Jody Redfarge Ferber playing her cello in response to her environment below a cliff
An Aural Nest Tuned to Nature’s Musings:
Jody Redfarge Ferber on her process and upcoming concert on May 17th at Montage Music Society in Santa Fe, New Mexico.
Olivia Ann Carye Hallstein
Jody Redfarge Ferber has developed an expertise in tune with the natural world. Her compositional and performative concepts as a cellist draw directly from her on-site experiences and interactions with the natural world. A process parallelled by NILS-UDO, a German Environmental Artist, Jody and her quartet will respond to his piece Red Rock Nest from 1998 in an evening of music on May 17th with the Montage Music Society, at Quail Run Clubhouse in Santa Fe, New Mexico. (4pm)
Montage Music Society Ticket Orders 2023–2024

Audience at an Ecotones concert with Jody Redfarge Ferber and orchestra, photographer Andrea Swenson
On May 17th you will be playing cello alongside 2 singers (Ilana Davidson, Soprano; Krista River, mezzo) and a pianist (Debra Ayers). What considerations have you taken while preparing this concert and what are you hoping to create in this evening’s experience?
On Sunday, May 17, 2025 we’ll perform a full program for 2 sopranos (Ilana Davidson and Krista River), cello (Jody Redhage Ferber), and piano (Montage Music Society director and founder Debra Ayers). These three musicians with whom I am privileged to collaborate are absolutely world-class and I am honored to have musicians such as these premiere a new work of mine.
This concert will be my first time in Santa Fe. So although this Montage concert wasn’t a chance for me to musically respond to the flora and fauna of Santa Fe, I did chose this particular work of Nils-Udo’s because of a Santa Fe connection: ecoartspace founder & director and current Santa Fe resident Patricia Watts was responsible for commissioning Nils-Udo’s Red Rock Nest in 1998 when she lived in Los Angeles.
I’ve responded to photographic documentation of Nils-Udo’s piece Red Rock Nest, made in a cave in Topanga Canyon, California in 1989 (and which ended up existing for 10 days before being dismantled by local residents). Additionally, as the piece involves vocalists, I’ve chosen a poem by 15th century Indian poet Kabir as lyrics, which intriguingly converge with Nils-Udo’s piece. The program features a variety of nature-themed works for 2 sopranos, cello and piano from a vast span of composers from the baroque, classical, impressionistic, and modern eras. Montage Music director Debra Ayers, sopranos Ilana Davidson and Krista River and I all worked together to program the repertoire. Along with the premiere of the commission Build a Nest for the Mystery, we'll also perform two of my existing compositions: snow peace calms us, written while I was caught (indoors!) during a blizzard in Vermont, with a sublime poem by Wyoming poet Ella Cvancara as the lyrics; and The Silent Articulation of a Face, in which I have set a Rumi poem (translated by Coleman Barks) as the lyrics--with Rumi encouraging those willing to “dive deeper under, a thousand times deeper” to "hear the green dome's passionated murmur."

Ecotones concert, photographer Andrea Swenson
You are drawing from such a range of experiences and considerations!

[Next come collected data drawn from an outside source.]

Lemma stage_effect env s1 tok ep gen id action origin events expected j r :
  Forall (fun ev => e_ReservedOrderID ev = id) events ->
  stagePreTransmitLocked env (Some s1) tok ep gen id action origin events expected = (j, Ok r) ->
  exists s2 evs rows logs, j = Some s2 /\ Forall2 storedAs events evs /\ staged s1 s2 tok action id evs rows logs /\
    pr_EventSeqs r = map row_seq rows.
Proof.
  intros Hall H. unfold stagePreTransmitLocked in H.
  destruct (let? s := coreStore (Some s1) in _) as [[s request]|e] eqn:Hq; [|done].
  apply rbind_ok in Hq as (s0 & Hc & Hq). assert (s0 = s1) as ->.
  { unfold coreStore in Hc. by destruct (negb _); [|injection Hc as <-]. }
  destruct (match events with [] => true | _ => false end); [done|].
  apply rbind_ok in Hq as ([[recs scope] reserved] & Hl & Hq). injection Hq as <- <-.
  apply stage_loop_kinds in Hl as (-> & evs & Hst0 & Hkinds & Hids); [|done]. cbn [fst snd] in H.
  set (request := mkPreTransmit _ _ _ _ _ _ _ _ _ _) in H.
  destruct (StagePreTransmit s1 (ae_faults env) request) as [s2 rr] eqn:Hst.
  assert (Hok : rr = Ok r /\ j = Some s2). { destruct rr as [a|e]; [by injection H as <- <-|]. by destruct e. }
  destruct Hok as [-> ->].
  destruct (stage_committed s1 (ae_faults env) request) as (recs' & r' & Hv & Htx); [right; by rewrite Hst|].
  rewrite Hst in Htx. cbn in Htx.
  assert (r' = r) as ->.
  { unfold StagePreTransmit in Hst. rewrite Hv in Hst.
    assert (Ho := criticalMutation_outcome s1 (ae_faults env) (stageTx request recs')). rewrite Hst in Ho.
    inversion Ho; subst; congruence. }
  exists s2, evs, (newOrderRows (db_autoincrement (st_db s1)) 0 recs'
       (if negb (zeroDigest (q_TokenDigest request)) then Some (q_TokenDigest request) else None)),
     (newLogRows (db_autoincrement (st_db s1)) recs').
  split; [done|]. split; [done|]. split; [|rewrite new_rows_seqs; by apply stageTx_seqs in Htx].
  split.
  - assert (Hx := step_extends s1 (OpStage (ae_faults env) request)). cbn in Hx. by rewrite Hst in Hx.
  - by apply stageTx_rows in Htx as [? _].
  - by apply stageTx_rows in Htx as [_ ?].
  - apply new_rows_hold; [done|]. unfold stageValidate in Hv. ok_inv Hv. injection Hv as <-. destruct a0 as [out b]. cbn.
    apply stage_events_kinds in Ha0. cbn in Ha0. by eapply recordHolds_same.
  - apply new_rows_after.
  - intros Hz. apply stageTx_effect in Htx as [Htok _]. destruct (Htok Hz) as (? & ? & _). done.
  - intros ->. apply stageTx_effect in Htx as (_ & Hfl & _). by apply Hfl.
Qed.

(** ** The handlers, from outside *)

(** A run that never reached the send. *)
Definition notSent (w w' : world) (out : writeOutcome) : Prop :=
  writerOf (wd_broker w') = writerOf (wd_broker w) /\
  match out with Refused _ | ProtectedAdd _ => True | _ => False end.

(** What the outcome says of the send, and of the latch. *)
Definition outcomeOf (out : writeOutcome) (err : option sendErr) (w' : world) : Prop :=
  match out with
  | Accepted => err = None
  | TransmitFailed e r => e = err /\ err <> None /\ (is_ok r = true \/ wd_uncertain w' = true)
  | Unrecorded _ => err = None /\ wd_uncertain w' = true
  | _ => False
  end.

(** A run that reached the send: staged first, in the store as other writers left
    it; the send then ran on a connector whose writer nothing had touched, and the
    final store extends the one the wire guard saw. *)
Record sentAfterStaging (ops : list op) (send : boundSend) (w w' : world) (out : writeOutcome) (tokenID : string)
    (action : ActionKind) (id : Z) (evs : list orderJournalEvent) (s2 : store) (k : connector) (err : option sendErr) : Prop := {
  sf_staged : exists s0 rows logs, wd_journal w = Some s0 /\ staged (run s0 ops) s2 tokenID action id evs rows logs;
  sf_writer : writerOf k = writerOf (wd_broker w);
  sf_journal : exists s', wd_journal w' = Some s' /\ extends (st_db (run s2 (bd_guardOps send))) (st_db s');
  sf_outcome : outcomeOf out err w'
}.

Lemma stage_plain env j tok ep gen id action origin events j' :
  Forall (fun ev => e_ReservedOrderID ev = id) events ->
  JournalStagePreTransmit env j tok ep gen id action origin events = (j', Ok tt) ->
  exists s1 s2 evs rows logs, j = Some s1 /\ j' = Some s2 /\ Forall2 storedAs events evs /\
    staged s1 s2 tok action id evs rows logs.
Proof.
  intros Hall H. unfold JournalStagePreTransmit in H. destruct j as [s1|]; [|done].
  destruct (stagePreTransmitLocked _ _ _ _ _ _ _ _ _ _) as [jj [r|]] eqn:E; [|done]. injection H as <-.
  apply stage_effect in E as (s2 & evs & rows & logs & -> & He & Hs & _); [|done]. by exists s1, s2, evs, rows, logs.
Qed.

Lemma finish_sent env draft status tok0 tok id att action err w s2 send k w0 w' out ops evs j k0 :
  finishSend env draft status tok0 id att action err w = (w', out) ->
  wd_journal w = interfere (bd_guardOps send) (Some s2) -> wd_broker w = k ->
  wd_journal w0 = j -> (exists s0 rows logs, j = Some s0 /\ staged (run s0 ops) s2 tok action id evs rows logs) ->
  writerOf k0 = writerOf (wd_broker w0) ->
  sentAfterStaging ops send w0 w' out tok action id evs s2 k0 err /\ wd_broker w' = k.
Proof.
  intros Hf Hj Hk Hj0 Hst Hw. apply finish_effect in Hf as (Hb & Hx & Ho). cbn in Hj.
  split; [|congruence]. split; [by rewrite Hj0 | done | by apply Hx |].
  unfold outcomeOf. destruct out; try done; destruct Ho as (? & Ho); [destruct Ho as [? Ho]|];
    rewrite Hj in Ho; intuition congruence.
Qed.

Lemma place_inv i w w' out :
  daemonPlaceOrder i w = Some (w', out) ->
  notSent w w' out \/
  exists payload draft id att evs s2 k err,
    verifyPreviewTokenForPlace (pi_signer i) (pi_clock i) (pi_gate i) (present (wd_journal w)) (pi_token i) = Ok payload /\
    (exists link, pi_link i = Ok link /\ draft = (tp_Draft payload) <| dr_OCAGroup := link.1 |> <| dr_OCAType := link.2 |>) /\
    Forall2 storedAs (placeEvents i payload draft id att) evs /\
    sentAfterStaging (pi_stageOps i) (pi_send i) w w' out (tp_TokenID payload) ActionPlace id evs s2 k err /\
    submitBoundConfiguredOrder (pi_binding i) (pi_send i) (Some s2) (previewIBKRStrategyContract draft)
      (placedOrder (wa_Status (pi_auth i)) draft id) k = Some (wd_broker w', err).
Proof.
  unfold daemonPlaceOrder. cbv zeta. intros H.
  destruct (negb _); [by injection H as <- <-; left|].
  destruct (verifyPreviewTokenForPlace _ _ _ _ _) as [payload|]; [|by injection H as <- <-; left].
  destruct (placeRefusal i payload); [by injection H as <- <-; left|].
  destruct (tp_Scope payload =s _); [by injection H as <- <-; left|].
  destruct (pi_link i) as [[group type]|]; [|by injection H as <- <-; left].
  destruct (reserveBoundBrokerOrderID _ _ _) as [[k [id|e]]|] eqn:Hr; [| |done]; apply reserve_writer in Hr;
    [|by injection H as <- <-; left].
  destruct (pi_attempt i) as [att|]; [|by injection H as <- <-; left].
  destruct (negb _); [by injection H as <- <-; left|].
  set (draft := (tp_Draft payload) <| dr_OCAGroup := group |> <| dr_OCAType := type |>) in H. set (events := placeEvents i payload draft id att) in H.
  destruct (JournalStagePreTransmit _ _ _ _ _ _ _ _ _) as [j [[]|e]] eqn:Hst; [|by injection H as <- <-; left].
  apply stage_plain in Hst as (s1 & s2 & evs & rows & logs & Hj1 & -> & Hevs & Hst); [|by repeat constructor].
  apply interfere_some in Hj1 as (s0 & Hj0 & ->). cbn in Hj0.
  change (wd_journal (set_field wd_journal _ _)) with (Some s2) in H.
  change (wd_broker (set_field wd_journal _ _)) with k in H.
  destruct (submitBoundConfiguredOrder _ _ _ _ _ _) as [[k2 err]|] eqn:Hs; [|done]. injection H as Hf.
  right. exists payload, draft, id, att, evs, s2, k, err. split; [done|]. split; [by exists (group, type)|]. split; [exact Hevs|].
  eapply (finish_sent _ _ _ _ _ _ _ _ _ _ s2 (pi_send i) k2 w w' out (pi_stageOps i)) in Hf as [Hf Hb];
    [rewrite Hb; split; [exact Hf | exact Hs] | done | done | done | by exists s0, rows, logs | done].
Qed.

Lemma stage_modify env j tok ep gen id origin expected events j' seq :
  Forall (fun ev => e_ReservedOrderID ev = id) events ->
  StageModifyPreTransmit env j tok ep gen id origin expected events = (j', Ok seq) ->
  exists s1 s2 evs rows logs r, j = Some s1 /\ j' = Some s2 /\ Forall2 storedAs events evs /\
    staged s1 s2 tok ActionModify id evs rows logs /\ last rows = Some r /\ row_seq r = seq.
Proof.
  intros Hall H. unfold StageModifyPreTransmit in H. destruct j as [s1|]; [|done].
  destruct (stagePreTransmitLocked _ _ _ _ _ _ _ _ _ _) as [jj [r|]] eqn:E; [|done]. cbn [rbind] in H.
  apply stage_effect in E as (s2 & evs & rows & logs & -> & He & Hs & Hq); [|done]. rewrite Hq in H. change (map row_seq rows) with (row_seq <$> rows) in H.
  rewrite fmap_last in H. destruct (last rows) as [row|] eqn:Hl; [|done]. injection H as <- <-. by exists s1, s2, evs, rows, logs, row.
Qed.

Lemma run_app s ops1 ops2 : run s (ops1 ++ ops2) = run (run s ops1) ops2.
Proof. apply fold_left_app. Qed.

(** The broker is asked for the row's fills plus the signed remainder. *)
Lemma whatif_total view draft status o :
  modifyPreviewWhatIfOrder view draft status = Ok o -> rw_TotalQty o = dr_Quantity draft + int_of_float (v_Filled view).
Proof.
  unfold modifyPreviewWhatIfOrder, protectionModifyTotal. intros H. apply rbind_ok in H as (total & Ht & H).
  case_if_in Ht; [done|]. injection Ht as <-. by injection H as <-.
Qed.

Lemma attached_total view draft status o :
  attachedStockStopModifyOrder g4 view draft status = Ok o -> rw_TotalQty o = dr_Quantity draft + int_of_float (v_Filled view).
Proof.
  unfold attachedStockStopModifyOrder. intros H. apply rbind_ok in H as (? & _ & H). apply rbind_ok in H as (o0 & Ho & H).
  injection H as <-. by apply whatif_total in Ho.
Qed.

(** What the checks of a modify establish: the broker stands behind the row, and the
    token is verified for it. *)
Lemma modify_checks_token i journal view payload att draft order :
  modifyChecks i journal view = Ok (payload, att, draft, order) ->
  0 < v_ReservedOrderID view /\ v_ModifyEligible view = true /\
  (forall reports, mi_reports i = Some reports -> brokerConfirms reports view) /\
  verifyPreviewTokenForModify (mi_signer i) (mi_clock i) (mi_gate i) journal (mi_token i) view = Ok payload /\
  draft = modifiedDraftOf view (tp_Draft payload) /\
  rw_TotalQty order = dr_Quantity (tp_Draft payload) + int_of_float (v_Filled view).
Proof.
  unfold modifyChecks. cbv zeta. intros H. unfold when in H.
  destruct (v_ReservedOrderID view <=? 0) eqn:Hid; [done|]. cbn [rbind] in H.
  destruct (v_ConID view <=? 0); [done|]. cbn [rbind] in H.
  destruct (v_ModifyEligible view) eqn:Hel; [|done]. cbn [negb rbind] in H.
  apply rbind_ok in H as ([] & Hrep & H). apply rbind_ok in H as (p & Hp & H). apply rbind_ok in H as (? & _ & H).
  apply rbind_ok in H as (? & _ & H). destruct (mi_attempt i) as [a|]; [|done].
  apply rbind_ok in H as (? & _ & H). apply rbind_ok in H as (? & _ & H). apply rbind_ok in H as (? & _ & H).
  apply rbind_ok in H as (o & Ho & H). apply rbind_ok in H as (o2 & Ho2 & H). apply rbind_ok in H as (? & _ & H).
  injection H as <- _ <- <-. apply Z.leb_gt in Hid. apply whatif_total in Ho. split_and!; try done.
  - intros reports Hm. rewrite Hm in Hrep. by apply reported_confirms.
  - destruct (present _); [by apply attached_total in Ho2 | by injection Ho2 as <-].
Qed.

Lemma modify_inv i w w' out :
  modifyOrder i w = Some (w', out) ->
  notSent w w' out \/
  exists view payload att draft order s0 s2 evs rows logs r err,
    openOrderViewForWrite (mi_id i) (wa_Status (mi_auth i)) (mi_rows2 i) = Ok view /\
    modifyChecks i (present (wd_journal w)) view = Ok (payload, att, draft, order) /\
    wd_journal w = Some s0 /\ Forall2 storedAs (modifyEvents i view payload draft order att) evs /\
    staged (run s0 (mi_readOps i ++ mi_stageOps i)) s2 (tp_TokenID payload) ActionModify (v_ReservedOrderID view)
      evs rows logs /\ last rows = Some r /\
    sentAfterStaging (mi_readOps i ++ mi_stageOps i) (mi_send i) w w' out (tp_TokenID payload) ActionModify
      (v_ReservedOrderID view) evs s2 (wd_broker w) err /\
    submitBoundConfiguredOrder (boundToOrder (mi_binding i) view (row_seq r)) (mi_send i) (Some s2)
      (previewIBKRStrategyContract draft)
      (addressed order (v_ReservedOrderID view) (rt_ClientID (wa_Status (mi_auth i))) (rt_Account (wa_Status (mi_auth i)))
         (rw_TotalQty order) (changeOf view)) (wd_broker w) = Some (wd_broker w', err).
Proof.
  unfold modifyOrder. cbv zeta. intros H.
  destruct (negb _); [by injection H as <- <-; left|].
  destruct (openOrderViewForWrite _ _ (mi_rows1 i)) as [view1|]; [|by injection H as <- <-; left].
  destruct (JournalLatestOrderEventSeq _ _) as [expected|]; [|by injection H as <- <-; left].
  destruct (openOrderViewForWrite _ _ (mi_rows2 i)) as [view|] eqn:Hv; [|by injection H as <- <-; left]. cbn [rbind] in H.
  destruct (modifyChecks _ _ _) as [[[[payload att] draft] order]|] eqn:Hc; [|by injection H as <- <-; left]. cbn [rbind] in H.
  destruct (StageModifyPreTransmit _ _ _ _ _ _ _ _ _) as [j [seq|e]] eqn:Hst; [|by injection H as <- <-; left].
  apply stage_modify in Hst as (s1 & s2 & evs & rows & logs & r & Hj1 & -> & Hevs & Hst & Hl & <-); [|by repeat constructor].
  apply interfere_some in Hj1 as (sr & Hj1 & ->). apply interfere_some in Hj1 as (s0 & Hj0 & ->). rewrite <- run_app in Hst.
  change (wd_broker (set_field wd_journal _ _)) with (wd_broker w) in H.
  destruct (submitBoundConfiguredOrder _ _ _ _ _ _) as [[k2 err]|] eqn:Hs; [|done]. injection H as Hf.
  right. exists view, payload, att, draft, order, s0, s2, evs, rows, logs, r, err.
  eapply (finish_sent _ _ _ _ _ _ _ _ _ _ s2 (mi_send i) k2 w w' out (mi_readOps i ++ mi_stageOps i)) in Hf as [Hf Hb];
    [|done | done | done | by exists s0, rows, logs | done]. rewrite Hb. split_and!; done.
Qed.
(* ===== verification/WorkingOrders.v ===== *)
(** * Working orders at the broker, and what they commit

    src/internal/daemon/broker_open_orders.go (which snapshot orders work, and the
    journal row of each), protective_exit.go (the competing quantity of an exit
    and the protective stock exit) and protective_oca.go (what a sale does about
    Canary's own stops on its contract).  A pointer into the slice of views is its
    index there.  Proved on integer quantities: after the steps planned for a sale,
    what Canary's stops and the sale together can sell is at most what is held,
    unless the sale joins the one stop's broker group or shrinks it itself. *)

From stdpp Require Import base decidable list strings gmap.
From Stdlib Require Import ZArith Lia Ascii String SpecFloat.
From S2P Require Import Prelude Floats OrderTypes OrderStatus BrokerScope OrderViews Protective Reconcile WriteGate.
From S2P Require Import PlaceOrderProto PreviewToken WriteDraft.

(** ** Security types and order types *)

Definition isStockLikeRiskSecType (secType : string) : bool := one_of (ToUpper (TrimSpace secType)) ["STK"; "STOCK"; "ETF"].
Definition SecTypeOption : string := "OPTION".

Definition isProtectiveStopOrderType (orderType : string) : bool :=
  one_of (ToUpper (TrimSpace orderType)) [OrderTypeTRAIL; OrderTypeTRAILLIMIT; "STP"; "STP LMT"].

Definition positionUnits (secType : string) : string :=
  let s := ToUpper (TrimSpace secType) in
  if one_of s ["OPT"; "FOP"] then "contracts"
  else if s =s "" then "shares"
  else if IsBillOrBond secType then "units" else "shares".

(** ** Orders working in a scope *)

Definition brokerOrderWorking (order : OrderLifecycleEvent) : bool :=
  if (b_Type order <>s OrderLifecycleEventOpenOrder) || b_WhatIf order then false
  else if (b_Remaining order <=f f0) && (b_TotalQuantity order >f f0) &&
          (fsub (b_TotalQuantity order) (b_Filled order) <=f tolerance) then false
  else negb (orderLifecycleStatusIsTerminal
               (mapBrokerOrderLifecycleWithDeactivation (b_Status order) (b_Filled order) (b_Remaining order) (b_Deactivated order))).

(** [bw_Journal] is the index and the row of the view the order is paired with. *)
Record brokerWorkingOrder := mkWorking { bw_Order : OrderLifecycleEvent; bw_Journal : option (nat * OrderView); bw_Unseen : bool }.
Definition journalRow (w : brokerWorkingOrder) : option OrderView := option_map snd (bw_Journal w).

Fixpoint pairedView (i : nat) (order : OrderLifecycleEvent) (scope : brokerStateScope) (views : list OrderView) : option (nat * OrderView) :=
  match views with
  | [] => None
  | v :: rest =>
      if orderViewMatchesBrokerScope v scope && openOrderSnapshotEventMatches order v then Some (i, v)
      else pairedView (S i) order scope rest
  end.

Definition otherAccount (order : OrderLifecycleEvent) (scope : brokerStateScope) : bool :=
  let account := TrimSpace (b_Account order) in
  (account <>s "") && negb (EqualFold account (TrimSpace (sc_Account scope))).

Definition brokerWorkingOrders (snapshot : OpenOrderSnapshot) (views : list OrderView) (scope : brokerStateScope)
    : list brokerWorkingOrder :=
  map (fun order => mkWorking order (pairedView 0 order scope views) false)
    (List.filter (fun order => brokerOrderWorking order && negb (otherAccount order scope)) (sn_Orders snapshot)).

(** ** The identity of a working order *)

Definition brokerOrderRemaining (order : OrderLifecycleEvent) : float64 :=
  if b_Remaining order >f f0 then b_Remaining order
  else if b_TotalQuantity order >f b_Filled order then fsub (b_TotalQuantity order) (b_Filled order)
  else f0.

(** A combo's legs by ConID; [None] is the nil map. *)
Definition legMap : Type := option (gmap Z StrategyOrderLeg).

Record workingOrderIdentity := mkWorkingIdentity {
  wo_SecType : string; wo_Symbol : string; wo_Action : string; wo_ConID : Z; wo_Remaining : float64; wo_Legs : legMap
}.

Definition brokerOrderIdentity (order : OrderLifecycleEvent) : workingOrderIdentity :=
  mkWorkingIdentity (b_SecType order) (b_Symbol order) (b_Action order) (b_ConID order) (brokerOrderRemaining order) None.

As part of Montage Music society with a unique vision for music in response to art: what has informed your process while responding through music to Montage’s environment and art concept?
I characterize my current compositional process as ‘whimsical sonic representation’ of the specific traits, characteristics, design features or the materiality of a chosen nonhuman being or species to which I am creatively responding. With Nils-Udo’s Red Rock Nest, he has crafted a nest out of Arundo donax reeds, and instead of his ubiquitous eggs, he uses citrus fruits that grow in the Topanga canyon area as ‘ovum.’ Nils-Udo’s repeating circular pattern of overlapping donax cuttings and the spherical dimensionality of the citrus led me to choose a time signature of 3/4, to give the piece a rolling, circular feel of three-beat patterning. The entire composition is based on an ostinato (recurring pattern of notes) that swings backs and forth between two tonal centers—sonically reflecting Nils-Udo’s physical motions of laying the donax twigs overlapping in a circular, unfurling pattern that expands outward like a a fractal expansion, with each twig slightly overlapping the next. I imagine that he began in the center of the nest and expanded by spiraling outward. Similarly in the music, I begin with a simple, pared-down representation of the toggling between these key centers—and as the piece unfurls, I reach to different harmonic destinations that seem blissful or joyful—harmonically reaching a celestial realm where Kabir’s “bird spends the night.”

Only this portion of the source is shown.